Exercise data:

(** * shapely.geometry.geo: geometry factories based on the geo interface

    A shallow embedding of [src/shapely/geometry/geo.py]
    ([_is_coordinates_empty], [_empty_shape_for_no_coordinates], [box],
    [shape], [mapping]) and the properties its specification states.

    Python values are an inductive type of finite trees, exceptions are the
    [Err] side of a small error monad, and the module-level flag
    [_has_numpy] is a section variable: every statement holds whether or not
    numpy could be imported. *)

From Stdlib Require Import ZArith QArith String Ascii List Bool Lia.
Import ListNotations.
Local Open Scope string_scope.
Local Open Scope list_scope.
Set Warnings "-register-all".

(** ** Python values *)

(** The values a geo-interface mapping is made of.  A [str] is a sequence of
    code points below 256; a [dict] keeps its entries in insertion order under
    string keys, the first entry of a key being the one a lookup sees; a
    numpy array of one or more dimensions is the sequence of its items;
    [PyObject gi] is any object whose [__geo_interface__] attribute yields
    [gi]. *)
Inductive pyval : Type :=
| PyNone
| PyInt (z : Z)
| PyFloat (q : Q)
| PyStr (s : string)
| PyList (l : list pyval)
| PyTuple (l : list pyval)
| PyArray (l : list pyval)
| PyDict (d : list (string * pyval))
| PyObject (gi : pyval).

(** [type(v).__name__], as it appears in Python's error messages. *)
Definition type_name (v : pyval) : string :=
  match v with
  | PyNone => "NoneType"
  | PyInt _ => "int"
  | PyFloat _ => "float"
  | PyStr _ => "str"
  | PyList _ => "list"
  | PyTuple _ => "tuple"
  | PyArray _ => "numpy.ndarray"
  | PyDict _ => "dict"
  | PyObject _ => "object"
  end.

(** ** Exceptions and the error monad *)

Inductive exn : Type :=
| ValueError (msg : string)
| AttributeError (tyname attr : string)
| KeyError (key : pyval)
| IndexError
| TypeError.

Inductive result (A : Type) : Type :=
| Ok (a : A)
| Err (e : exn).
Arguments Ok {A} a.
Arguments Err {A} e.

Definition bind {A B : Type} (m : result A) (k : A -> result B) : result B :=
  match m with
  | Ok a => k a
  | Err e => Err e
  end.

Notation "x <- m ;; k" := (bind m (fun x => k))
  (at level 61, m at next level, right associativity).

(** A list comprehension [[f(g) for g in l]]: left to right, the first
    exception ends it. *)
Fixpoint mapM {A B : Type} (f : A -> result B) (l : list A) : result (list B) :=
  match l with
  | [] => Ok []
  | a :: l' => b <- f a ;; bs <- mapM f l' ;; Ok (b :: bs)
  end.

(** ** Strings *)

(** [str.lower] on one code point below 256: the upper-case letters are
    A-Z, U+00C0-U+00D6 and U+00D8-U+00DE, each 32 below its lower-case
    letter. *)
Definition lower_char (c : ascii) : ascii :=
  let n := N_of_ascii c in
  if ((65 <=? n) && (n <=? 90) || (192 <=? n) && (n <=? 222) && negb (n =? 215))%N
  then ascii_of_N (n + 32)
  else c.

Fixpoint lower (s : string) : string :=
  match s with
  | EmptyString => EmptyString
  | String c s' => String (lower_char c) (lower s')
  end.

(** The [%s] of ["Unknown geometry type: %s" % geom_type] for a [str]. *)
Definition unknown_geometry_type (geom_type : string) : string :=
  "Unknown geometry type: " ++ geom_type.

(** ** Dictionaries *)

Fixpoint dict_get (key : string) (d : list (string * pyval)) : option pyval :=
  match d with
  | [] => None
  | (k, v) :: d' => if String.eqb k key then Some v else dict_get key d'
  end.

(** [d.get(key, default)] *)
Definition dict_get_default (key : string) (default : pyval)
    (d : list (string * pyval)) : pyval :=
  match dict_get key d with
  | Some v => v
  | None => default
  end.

* * *

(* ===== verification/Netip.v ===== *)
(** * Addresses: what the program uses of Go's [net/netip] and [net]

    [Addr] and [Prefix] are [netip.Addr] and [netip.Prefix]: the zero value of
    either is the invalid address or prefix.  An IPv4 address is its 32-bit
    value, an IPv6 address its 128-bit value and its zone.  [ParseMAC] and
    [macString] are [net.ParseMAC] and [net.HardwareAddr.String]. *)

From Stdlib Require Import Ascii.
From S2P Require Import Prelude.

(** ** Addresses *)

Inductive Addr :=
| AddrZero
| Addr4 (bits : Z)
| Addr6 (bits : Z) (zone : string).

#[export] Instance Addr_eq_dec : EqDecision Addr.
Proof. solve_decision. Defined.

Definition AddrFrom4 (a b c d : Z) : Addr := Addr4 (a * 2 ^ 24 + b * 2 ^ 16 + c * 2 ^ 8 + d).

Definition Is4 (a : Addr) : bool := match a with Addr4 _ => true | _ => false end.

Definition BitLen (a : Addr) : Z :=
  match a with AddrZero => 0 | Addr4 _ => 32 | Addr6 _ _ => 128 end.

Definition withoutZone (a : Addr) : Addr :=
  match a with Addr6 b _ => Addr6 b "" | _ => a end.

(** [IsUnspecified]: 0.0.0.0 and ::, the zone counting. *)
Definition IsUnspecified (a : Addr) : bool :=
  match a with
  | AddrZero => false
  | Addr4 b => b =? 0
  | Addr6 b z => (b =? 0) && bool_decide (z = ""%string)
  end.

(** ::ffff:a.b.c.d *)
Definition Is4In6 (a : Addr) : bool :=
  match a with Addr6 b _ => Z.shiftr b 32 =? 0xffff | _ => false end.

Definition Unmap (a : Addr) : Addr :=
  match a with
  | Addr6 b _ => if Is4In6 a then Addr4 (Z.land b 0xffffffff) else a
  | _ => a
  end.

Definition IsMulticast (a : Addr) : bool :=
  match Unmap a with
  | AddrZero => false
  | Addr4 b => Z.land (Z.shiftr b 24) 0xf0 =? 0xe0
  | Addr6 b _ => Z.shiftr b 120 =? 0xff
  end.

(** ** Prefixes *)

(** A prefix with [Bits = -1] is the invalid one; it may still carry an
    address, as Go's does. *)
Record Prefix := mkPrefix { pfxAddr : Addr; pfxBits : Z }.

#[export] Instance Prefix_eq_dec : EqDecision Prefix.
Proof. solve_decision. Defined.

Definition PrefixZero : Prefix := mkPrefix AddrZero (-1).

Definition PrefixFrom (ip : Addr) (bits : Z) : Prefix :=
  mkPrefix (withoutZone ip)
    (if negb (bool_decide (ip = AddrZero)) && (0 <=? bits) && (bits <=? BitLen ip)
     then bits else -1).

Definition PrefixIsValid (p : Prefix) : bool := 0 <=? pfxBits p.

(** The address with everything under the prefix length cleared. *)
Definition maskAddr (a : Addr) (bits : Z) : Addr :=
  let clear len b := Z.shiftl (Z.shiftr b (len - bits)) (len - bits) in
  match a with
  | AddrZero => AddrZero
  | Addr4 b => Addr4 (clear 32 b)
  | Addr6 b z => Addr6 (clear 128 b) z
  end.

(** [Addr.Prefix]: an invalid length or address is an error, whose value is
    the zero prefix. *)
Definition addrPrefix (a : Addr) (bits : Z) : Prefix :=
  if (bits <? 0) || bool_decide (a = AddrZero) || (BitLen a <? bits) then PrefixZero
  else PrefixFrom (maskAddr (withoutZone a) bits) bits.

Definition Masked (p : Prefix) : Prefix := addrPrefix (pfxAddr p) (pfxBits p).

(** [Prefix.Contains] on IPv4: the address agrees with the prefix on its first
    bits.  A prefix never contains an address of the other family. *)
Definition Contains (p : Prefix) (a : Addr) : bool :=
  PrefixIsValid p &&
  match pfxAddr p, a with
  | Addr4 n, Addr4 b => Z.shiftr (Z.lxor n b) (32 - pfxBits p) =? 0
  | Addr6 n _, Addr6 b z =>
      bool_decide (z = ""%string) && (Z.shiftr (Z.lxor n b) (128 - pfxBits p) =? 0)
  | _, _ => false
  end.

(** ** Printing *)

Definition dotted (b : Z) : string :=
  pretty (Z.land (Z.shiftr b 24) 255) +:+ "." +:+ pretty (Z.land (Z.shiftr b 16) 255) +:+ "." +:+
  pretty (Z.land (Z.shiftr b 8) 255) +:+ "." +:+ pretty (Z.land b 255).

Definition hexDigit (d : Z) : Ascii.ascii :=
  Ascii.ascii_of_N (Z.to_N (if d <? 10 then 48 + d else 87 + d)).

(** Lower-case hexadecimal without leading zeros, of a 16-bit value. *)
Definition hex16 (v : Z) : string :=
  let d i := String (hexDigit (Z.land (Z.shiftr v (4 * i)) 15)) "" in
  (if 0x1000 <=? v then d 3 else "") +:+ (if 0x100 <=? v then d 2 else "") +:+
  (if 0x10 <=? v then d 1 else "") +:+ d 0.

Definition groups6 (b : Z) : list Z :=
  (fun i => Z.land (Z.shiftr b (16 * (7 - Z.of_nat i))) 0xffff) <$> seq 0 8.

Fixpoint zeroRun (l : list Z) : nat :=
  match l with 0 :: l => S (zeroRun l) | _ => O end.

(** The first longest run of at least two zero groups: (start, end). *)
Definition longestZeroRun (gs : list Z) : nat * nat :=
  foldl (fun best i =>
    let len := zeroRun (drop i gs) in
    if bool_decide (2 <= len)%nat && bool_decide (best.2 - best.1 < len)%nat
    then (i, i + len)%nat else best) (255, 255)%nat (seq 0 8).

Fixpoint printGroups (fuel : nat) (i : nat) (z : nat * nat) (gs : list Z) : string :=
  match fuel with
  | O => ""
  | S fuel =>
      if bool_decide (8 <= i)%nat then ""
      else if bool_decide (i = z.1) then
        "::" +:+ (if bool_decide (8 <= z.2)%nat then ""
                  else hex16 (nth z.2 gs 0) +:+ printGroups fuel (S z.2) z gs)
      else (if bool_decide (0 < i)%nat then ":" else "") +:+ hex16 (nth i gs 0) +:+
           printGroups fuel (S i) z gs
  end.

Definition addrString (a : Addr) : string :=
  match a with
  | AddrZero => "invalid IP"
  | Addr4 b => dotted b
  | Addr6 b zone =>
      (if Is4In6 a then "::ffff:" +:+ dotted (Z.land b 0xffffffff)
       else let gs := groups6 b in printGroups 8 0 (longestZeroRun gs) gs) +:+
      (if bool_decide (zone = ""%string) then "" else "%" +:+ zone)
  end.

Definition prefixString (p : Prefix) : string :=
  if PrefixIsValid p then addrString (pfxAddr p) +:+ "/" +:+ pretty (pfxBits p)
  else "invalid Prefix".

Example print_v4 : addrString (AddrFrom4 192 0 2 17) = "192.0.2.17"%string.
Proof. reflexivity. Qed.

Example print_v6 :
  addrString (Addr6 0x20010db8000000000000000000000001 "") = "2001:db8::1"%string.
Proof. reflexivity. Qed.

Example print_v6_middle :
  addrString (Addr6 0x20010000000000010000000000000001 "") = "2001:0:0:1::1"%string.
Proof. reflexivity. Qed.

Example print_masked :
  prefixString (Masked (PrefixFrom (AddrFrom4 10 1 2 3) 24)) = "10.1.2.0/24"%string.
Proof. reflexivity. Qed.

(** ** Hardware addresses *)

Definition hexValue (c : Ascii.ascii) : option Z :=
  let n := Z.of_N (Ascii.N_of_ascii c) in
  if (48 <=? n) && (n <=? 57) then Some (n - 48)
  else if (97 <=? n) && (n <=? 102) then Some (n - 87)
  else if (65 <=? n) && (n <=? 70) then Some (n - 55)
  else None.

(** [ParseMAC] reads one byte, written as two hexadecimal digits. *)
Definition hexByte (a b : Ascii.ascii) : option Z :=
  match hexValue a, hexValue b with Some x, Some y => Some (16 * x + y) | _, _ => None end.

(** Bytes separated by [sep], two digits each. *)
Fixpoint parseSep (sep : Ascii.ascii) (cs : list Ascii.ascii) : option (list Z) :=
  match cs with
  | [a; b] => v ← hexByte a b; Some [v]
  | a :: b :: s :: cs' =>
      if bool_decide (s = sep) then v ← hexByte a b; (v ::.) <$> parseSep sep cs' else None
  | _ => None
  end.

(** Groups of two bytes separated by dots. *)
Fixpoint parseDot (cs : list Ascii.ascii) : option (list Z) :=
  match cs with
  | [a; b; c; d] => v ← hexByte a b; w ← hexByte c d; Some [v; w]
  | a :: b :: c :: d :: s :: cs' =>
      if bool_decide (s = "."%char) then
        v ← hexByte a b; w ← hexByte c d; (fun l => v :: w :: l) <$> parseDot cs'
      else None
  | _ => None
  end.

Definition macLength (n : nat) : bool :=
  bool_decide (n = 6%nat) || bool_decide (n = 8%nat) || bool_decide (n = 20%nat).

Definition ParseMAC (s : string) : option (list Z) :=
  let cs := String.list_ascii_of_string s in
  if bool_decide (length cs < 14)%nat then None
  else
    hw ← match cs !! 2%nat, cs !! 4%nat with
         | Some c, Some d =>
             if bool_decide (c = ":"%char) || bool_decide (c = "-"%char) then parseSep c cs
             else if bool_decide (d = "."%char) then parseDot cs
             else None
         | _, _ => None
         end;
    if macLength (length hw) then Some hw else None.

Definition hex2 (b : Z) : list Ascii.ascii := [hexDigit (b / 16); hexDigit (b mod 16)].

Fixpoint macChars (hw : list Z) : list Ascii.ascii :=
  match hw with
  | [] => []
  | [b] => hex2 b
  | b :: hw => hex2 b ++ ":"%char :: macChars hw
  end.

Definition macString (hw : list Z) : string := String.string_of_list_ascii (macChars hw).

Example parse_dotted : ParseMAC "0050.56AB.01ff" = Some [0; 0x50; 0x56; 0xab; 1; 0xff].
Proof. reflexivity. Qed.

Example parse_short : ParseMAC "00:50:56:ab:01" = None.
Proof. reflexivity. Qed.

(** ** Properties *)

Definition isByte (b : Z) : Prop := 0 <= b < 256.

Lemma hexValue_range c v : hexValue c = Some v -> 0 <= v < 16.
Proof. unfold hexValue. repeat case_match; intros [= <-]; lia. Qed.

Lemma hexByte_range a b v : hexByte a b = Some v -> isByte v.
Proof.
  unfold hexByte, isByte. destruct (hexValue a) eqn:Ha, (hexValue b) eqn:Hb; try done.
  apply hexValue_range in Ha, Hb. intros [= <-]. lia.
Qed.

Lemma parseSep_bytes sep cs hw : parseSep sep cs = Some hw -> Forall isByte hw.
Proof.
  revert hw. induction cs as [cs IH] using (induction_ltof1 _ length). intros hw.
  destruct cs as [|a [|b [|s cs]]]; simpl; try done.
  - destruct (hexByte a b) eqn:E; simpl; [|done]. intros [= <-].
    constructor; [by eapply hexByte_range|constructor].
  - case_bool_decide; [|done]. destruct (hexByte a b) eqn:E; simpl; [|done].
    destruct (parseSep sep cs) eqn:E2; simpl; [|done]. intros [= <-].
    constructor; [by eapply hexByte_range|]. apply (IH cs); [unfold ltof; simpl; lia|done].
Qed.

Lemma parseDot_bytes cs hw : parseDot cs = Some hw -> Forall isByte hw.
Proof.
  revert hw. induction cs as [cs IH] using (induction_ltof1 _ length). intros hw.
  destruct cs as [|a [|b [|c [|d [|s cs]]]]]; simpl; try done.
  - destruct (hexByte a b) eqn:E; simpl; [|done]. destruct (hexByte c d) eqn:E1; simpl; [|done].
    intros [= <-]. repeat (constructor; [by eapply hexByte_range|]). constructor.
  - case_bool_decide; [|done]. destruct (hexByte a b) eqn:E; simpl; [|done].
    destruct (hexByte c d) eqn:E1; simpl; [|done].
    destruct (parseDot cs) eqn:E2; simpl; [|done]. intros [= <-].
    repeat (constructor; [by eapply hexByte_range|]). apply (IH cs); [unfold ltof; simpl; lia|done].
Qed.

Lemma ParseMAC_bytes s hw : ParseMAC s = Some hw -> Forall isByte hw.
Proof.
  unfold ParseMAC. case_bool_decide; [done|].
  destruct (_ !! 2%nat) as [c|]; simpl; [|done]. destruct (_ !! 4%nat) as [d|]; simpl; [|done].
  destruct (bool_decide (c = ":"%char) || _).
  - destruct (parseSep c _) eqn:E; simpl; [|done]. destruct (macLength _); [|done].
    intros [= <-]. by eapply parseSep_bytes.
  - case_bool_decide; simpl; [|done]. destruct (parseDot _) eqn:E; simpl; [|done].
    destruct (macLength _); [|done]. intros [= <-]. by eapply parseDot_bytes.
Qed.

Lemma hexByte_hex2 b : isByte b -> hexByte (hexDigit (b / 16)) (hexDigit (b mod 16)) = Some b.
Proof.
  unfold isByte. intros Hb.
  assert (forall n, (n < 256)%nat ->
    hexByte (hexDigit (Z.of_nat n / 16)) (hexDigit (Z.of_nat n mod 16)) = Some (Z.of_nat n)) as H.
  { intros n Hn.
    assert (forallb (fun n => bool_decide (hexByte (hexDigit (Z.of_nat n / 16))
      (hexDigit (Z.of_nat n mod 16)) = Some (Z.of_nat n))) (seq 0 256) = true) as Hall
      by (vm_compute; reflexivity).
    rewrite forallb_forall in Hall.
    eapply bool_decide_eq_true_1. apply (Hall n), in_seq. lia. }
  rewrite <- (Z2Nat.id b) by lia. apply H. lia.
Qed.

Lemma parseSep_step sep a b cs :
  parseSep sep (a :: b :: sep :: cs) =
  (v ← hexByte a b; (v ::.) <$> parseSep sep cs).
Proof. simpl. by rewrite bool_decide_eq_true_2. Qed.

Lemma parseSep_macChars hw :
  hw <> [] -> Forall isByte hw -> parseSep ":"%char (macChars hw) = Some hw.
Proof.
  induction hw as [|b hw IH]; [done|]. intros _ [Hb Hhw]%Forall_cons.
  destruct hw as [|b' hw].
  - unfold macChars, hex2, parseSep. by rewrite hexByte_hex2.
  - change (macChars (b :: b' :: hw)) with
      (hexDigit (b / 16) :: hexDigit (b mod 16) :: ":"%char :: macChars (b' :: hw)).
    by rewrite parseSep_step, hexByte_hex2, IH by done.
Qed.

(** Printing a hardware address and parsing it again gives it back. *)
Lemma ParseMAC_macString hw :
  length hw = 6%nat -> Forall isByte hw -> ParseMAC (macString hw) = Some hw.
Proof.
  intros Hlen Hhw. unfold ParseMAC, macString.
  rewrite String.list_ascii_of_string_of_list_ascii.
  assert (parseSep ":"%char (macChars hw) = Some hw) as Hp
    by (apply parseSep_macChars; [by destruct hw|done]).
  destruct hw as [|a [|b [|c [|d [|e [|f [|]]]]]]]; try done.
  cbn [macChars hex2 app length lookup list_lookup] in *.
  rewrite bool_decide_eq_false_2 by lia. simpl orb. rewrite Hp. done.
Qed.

Exercise prompt: In the data above, retype exactly and only the lines between the one holding "(** * shapely.geometry.geo: geometry" and the one holding "[Err] side of", inclusive.

Solution:
(** * shapely.geometry.geo: geometry factories based on the geo interface

    A shallow embedding of [src/shapely/geometry/geo.py]
    ([_is_coordinates_empty], [_empty_shape_for_no_coordinates], [box],
    [shape], [mapping]) and the properties its specification states.

    Python values are an inductive type of finite trees, exceptions are the
    [Err] side of a small error monad, and the module-level flag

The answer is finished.